# North



## quackpot (May 17, 2009)

Are any of you heading north this weekend? I may mead up to Houghton lake.


----------



## piscator (Jun 14, 2004)

I was at houghton Thursday and Missaukee Friday. Slow for me. A few pike and dink perch.


----------



## quackpot (May 17, 2009)

I’m planning Houghton Saturday and Lake St. Helen Sunday


----------



## Scum_Frog (Apr 3, 2009)

heard better reports coming from st helens than houghton. Been to houghton and nothing but dinkkkkk perch for me. St helens isnt hit anywhere near as hard. People all over cadillac and mitchell as well. Done descent on both lakes.


----------



## Fish2Win (Jan 21, 2009)

Lake St. Helens stinks!! Wouldn't waste my time.


----------



## stampman60 (Jan 12, 2015)

Houghton some went thru a couple of days ago. Is O.K. Woman went thru same day on Long lake did not make it out.


----------



## Evinrude58 (Apr 13, 2011)

At Houghton must of been in a truck or over the springs in the SE corner, was told Monday they had 8-10 inches.


----------



## Chris Clunk (Aug 18, 2017)

Evinrude58 said:


> At Houghton must of been in a truck or over the springs in the SE corner, was told Monday they had 8-10 inches.
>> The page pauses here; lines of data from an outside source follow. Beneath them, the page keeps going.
Lemma steps_le_span P :
  step (RED P) (ORANGE P) <= span P /\ step (ORANGE P) (YELLOW P) <= span P /\
  step (YELLOW P) (WHITE P) <= span P /\ step (WHITE P) (BLUE P) <= span P.
Proof.
  unfold span.
  pose proof (step_nonneg (RED P) (ORANGE P)).
  pose proof (step_nonneg (ORANGE P) (YELLOW P)).
  pose proof (step_nonneg (YELLOW P) (WHITE P)).
  pose proof (step_nonneg (WHITE P) (BLUE P)). lra.
Qed.

Lemma at_030 P k : chan k (intensity_to_color P 76.5) == chan k (ORANGE P).
Proof.
  split_segments. rewrite chan_interpolate. qconst. ring.
Qed.

Lemma near_030 P k i :
  Qabs (i - 76.5) <= 38.25 ->
  Qabs (chan k (intensity_to_color P i) - chan k (intensity_to_color P 76.5))
  <= Qabs (i - 76.5) / 38.25 * span P.
Proof.
  intros Hi. rewrite at_030.
  apply Qabs_Qle_condition in Hi.
  destruct (steps_le_span P) as (S1 & S2 & S3 & S4).
  pose proof (span_nonneg P) as Hs.
  destruct (Qlt_le_dec i 76.5) as [Hlt | Hge].
  - rewrite (Qabs_neg (i - 76.5)) by lra.
    split_segments.
    eapply Qle_trans; [apply reach_bound with (M := span P); [qlra | exact S1] |].
    qconst. nra.
  - rewrite (Qabs_pos (i - 76.5)) by lra.
    split_segments.
    eapply Qle_trans; [apply leave_bound with (M := span P); [qlra | exact S2] |].
    qconst. nra.
Qed.

Lemma at_060 P k : chan k (intensity_to_color P 153) == chan k (YELLOW P).
Proof. split_segments. rewrite chan_interpolate. qconst. ring. Qed.

Lemma at_085 P k : chan k (intensity_to_color P 216.75) == chan k (WHITE P).
Proof. split_segments. rewrite chan_interpolate. qconst. ring. Qed.

Ltac near_breakpoint i b Hat Sl Sr :=
  let Hi := fresh "Hi" in
  intros Hi; rewrite Hat;
  apply Qabs_Qle_condition in Hi;
  destruct (Qlt_le_dec i b);
  [ rewrite (Qabs_neg (i - b)) by lra;
    split_segments;
    (eapply Qle_trans; [apply reach_bound; [qlra | exact Sl] |]);
    qconst; nra
  | rewrite (Qabs_pos (i - b)) by lra;
    split_segments;
    (eapply Qle_trans; [apply leave_bound; [qlra | exact Sr] |]);
    qconst; nra ].

Lemma near_060 P k i :
  Qabs (i - 153) <= 38.25 ->
  Qabs (chan k (intensity_to_color P i) - chan k (intensity_to_color P 153))
  <= Qabs (i - 153) / 38.25 * span P.
Proof.
  destruct (steps_le_span P) as (S1 & S2 & S3 & S4).
  pose proof (span_nonneg P) as Hs.
  near_breakpoint i 153 (at_060 P k) S2 S3.
Qed.
(** * Tenant-scoped HTTP request pipeline of the Databricks MCP server

    A shallow embedding of [types/env.ts] (credential resolution and
    validation), of the request helper of [client.ts]
    ([DatabricksClientImpl]: constructor, [getAuthHeaders], [request], the
    five method wrappers and the list facades) and of the [/mcp] branch of
    the worker's [fetch] handler in [index.ts].

    JavaScript values are an inductive type, thrown exceptions are values of
    [Exn], and the one suspension point of the pipeline (the [await fetch])
    is the [Fetch] node of a small free monad [Prog]; a program is run
    against a transport, which may keep state of its own, by [exec].  The
    client object with its two fields is also given as a store that the
    methods are passed and return ([Stateful]). *)

From Stdlib Require Import String Ascii List ZArith Lia Bool DecimalString DecimalPos.
Import ListNotations.
Local Open Scope Z_scope.
Local Open Scope list_scope.
Local Open Scope string_scope.

Set Warnings "-register-all".

(* ===================================================================== *)
(** ** JavaScript values *)
(* ===================================================================== *)

(** A JavaScript number is [NaN], an infinity or a decimal [m * 10^e].
    Integers are [Num n 0].  The code only tests numbers for being zero or
    [NaN] and passes them on; where it makes a number from text itself,
    with [Number.parseInt], the result is rounded to the nearest double
    ([to_double] below).  A number written in a JSON text is kept as the
    decimal written there, and the sign of a zero is not kept. *)
Inductive JsNum : Type :=
| NaN
| Infinity (negative : bool)
| Num (m e : Z).

Definition int (n : Z) : JsNum := Num n 0.

Inductive JsVal : Type :=
| JUndefined
| JNull
| JBool (b : bool)
| JNumber (n : JsNum)
| JString (s : string)
| JArray (items : list JsVal)
| JObject (fields : list (string * JsVal)).

Definition string_nonempty (s : string) : bool :=
  match s with
  | EmptyString => false
  | String _ _ => true
  end.

(** ToBoolean: [undefined], [null], [false], [0], [NaN] and [''] are falsy,
    every array and object is truthy. *)
Definition truthy (v : JsVal) : bool :=
  match v with
  | JUndefined | JNull => false
  | JBool b => b
  | JNumber NaN => false
  | JNumber (Infinity _) => true
  | JNumber (Num m _) => negb (m =? 0)%Z
  | JString s => string_nonempty s
  | JArray _ | JObject _ => true
  end.

(** Modelled from the spec: the error classes [AuthenticationError],
    [RateLimitError] and [DatabricksApiError] of [utils/errors.ts], a file
    the client imports and that is not among the sources.  Each constructor
    takes the arguments the client passes to it, in that order, and keeps
    them in the fields the specification names ([retryAfterSeconds];
    [httpStatus], [code], [message]).  The other constructors are the
    built-in exceptions the code can raise: [new Error(message)], the
    [SyntaxError] of [JSON.parse] and the [TypeError] of reading a property
    of [null] or [undefined]. *)
Inductive Exn : Type :=
| Error (message : string)
| AuthenticationError (message : string)
| RateLimitError (message : string) (retryAfterSeconds : JsNum)
| DatabricksApiError (message : JsVal) (httpStatus : Z) (code : JsVal)
| SyntaxError (message : string)
| TypeError (message : string).

Fixpoint assoc {A : Type} (k : string) (l : list (string * A)) : option A :=
  match l with
  | [] => None
  | (k', v) :: rest => if String.eqb k k' then Some v else assoc k rest
  end.

(** The message of the engine (V8) for a property read on [null] or
    [undefined]. *)
Definition cannot_read (what key : string) : string :=
  "Cannot read properties of " ++ what ++ " (reading '" ++ key ++ "')".

(** The own property [k] of an object with the given fields, [undefined]
    when there is none. *)
Definition own (fields : list (string * JsVal)) (k : string) : JsVal :=
  match assoc k fields with
  | Some x => x
  | None => JUndefined
  end.

(** [v.k] for a key [k] that no built-in prototype defines (all keys the
    client reads are of that kind): own properties of objects, [undefined]
    on every other value, and a [TypeError] on [null] and [undefined]. *)
Definition prop (v : JsVal) (k : string) : Exn + JsVal :=
  match v with
  | JUndefined => inl (TypeError (cannot_read "undefined" k))
  | JNull => inl (TypeError (cannot_read "null" k))
  | JObject fields => inr (own fields k)
  | _ => inr JUndefined
  end.

(** The built-ins of the JavaScript runtime that the client calls and that
    are not written in this repository.  [JSON_parse] either throws a
    [SyntaxError] with the given message or returns a value; [JSON_stringify]
    returns [undefined] ([None]) where the value has no JSON text.  Every
    statement below holds for any runtime. *)
Class JsRuntime : Type := {
  JSON_parse : string -> string + JsVal;
  JSON_stringify : JsVal -> option string;
  encodeURIComponent : string -> string;
}.

(* ===================================================================== *)
(** ** Strings *)
(* ===================================================================== *)

Definition string_of_Z (n : Z) : string :=
  NilZero.string_of_int (Z.to_int n).

(** [s.replace(/\/$/, '')]: the pattern has no [g] and no [m] flag, so it
    matches at most once, a slash that is the last character of [s]. *)
Fixpoint replace_trailing_slash (s : string) : string :=
  match s with
  | EmptyString => EmptyString
  | String c rest =>
      match rest with
      | EmptyString => if Ascii.eqb c "/" then EmptyString else s
      | String _ _ => String c (replace_trailing_slash rest)
      end
  end.

(** [s.endsWith(suffix)] *)
Fixpoint ends_with (suffix s : string) : bool :=
  String.eqb suffix s ||
  match s with
  | EmptyString => false
  | String _ s' => ends_with suffix s'
  end.

Fixpoint is_prefix (p s : string) : bool :=
  match p, s with
  | EmptyString, _ => true
  | String a p', String b s' => Ascii.eqb a b && is_prefix p' s'
  | String _ _, EmptyString => false
  end.

(** [s.includes(p)] *)
Fixpoint includes (p s : string) : bool :=
  is_prefix p s ||
  match s with
  | EmptyString => false
  | String _ s' => includes p s'
  end.

(** *** [Number.parseInt(s, 10)] *)

Fixpoint strip_prefix (p s : string) : option string :=
  match p, s with
  | EmptyString, _ => Some s
  | String a p', String b s' => if Ascii.eqb a b then strip_prefix p' s' else None
  | String _ _, EmptyString => None
  end.

Fixpoint string_of_bytes (l : list N) : string :=
  match l with
  | [] => EmptyString
  | b :: rest => String (ascii_of_N b) (string_of_bytes rest)
  end.

(** The white space and line terminators that [parseInt] skips, as UTF-8:
    TAB, LF, VT, FF, CR, SP, U+00A0, U+1680, U+2000 to U+200A, U+2028,
    U+2029, U+202F, U+205F, U+3000 and U+FEFF. *)
Definition white_space : list string :=
  map string_of_bytes
    ([ [9]; [10]; [11]; [12]; [13]; [32]; [194; 160]; [225; 154; 128] ]
     ++ map (fun b => [226; 128; b]) [128; 129; 130; 131; 132; 133; 134; 135; 136; 137; 138]
     ++ [ [226; 128; 168]; [226; 128; 169]; [226; 128; 175]; [226; 129; 159];
          [227; 128; 128]; [239; 187; 191] ])%N%list.

Fixpoint strip_any (prefixes : list string) (s : string) : option string :=
  match prefixes with
  | [] => None
  | p :: others =>
      match strip_prefix p s with
      | Some rest => Some rest
      | None => strip_any others s
      end
  end.

(** No string of [prefixes] starts with the character [c]. *)
Definition starts_none (c : ascii) (prefixes : list string) : bool :=
  forallb (fun p => match p with
                    | String a _ => negb (Ascii.eqb a c)
                    | EmptyString => false
                    end) prefixes.

Fixpoint skip_white_space_upto (fuel : nat) (s : string) : string :=
  match fuel with
  | O => s
  | S fuel' =>
      match strip_any white_space s with
      | Some rest => skip_white_space_upto fuel' rest
      | None => s
      end
  end.

Definition skip_white_space (s : string) : string :=
  skip_white_space_upto (String.length s) s.

Definition digit_of (c : ascii) : option Z :=
  let n := N_of_ascii c in
  if ((48 <=? n) && (n <=? 57))%N then Some (Z.of_N n - 48) else None.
2 people went through on a snowmobile.


----------



## fishdealer04 (Aug 27, 2006)

I'm headed to the UP over the weekend of 26th. Never been up there before but going with a buddy that has some family up there. Hopefully can find a few fish. I'll be happy just be on the ice.


----------



## quackpot (May 17, 2009)

I’m heading up in the morning and staying till Sunday. Plan on fishing Houghton Saturday and St. Helen Sunday. Not sure where I’m going Saturday.


----------



## Fish2Win (Jan 21, 2009)

Quakepot pm me with your phone number!! I'll give you gps spots and put you on fish right away. Your arm will be sore lol


----------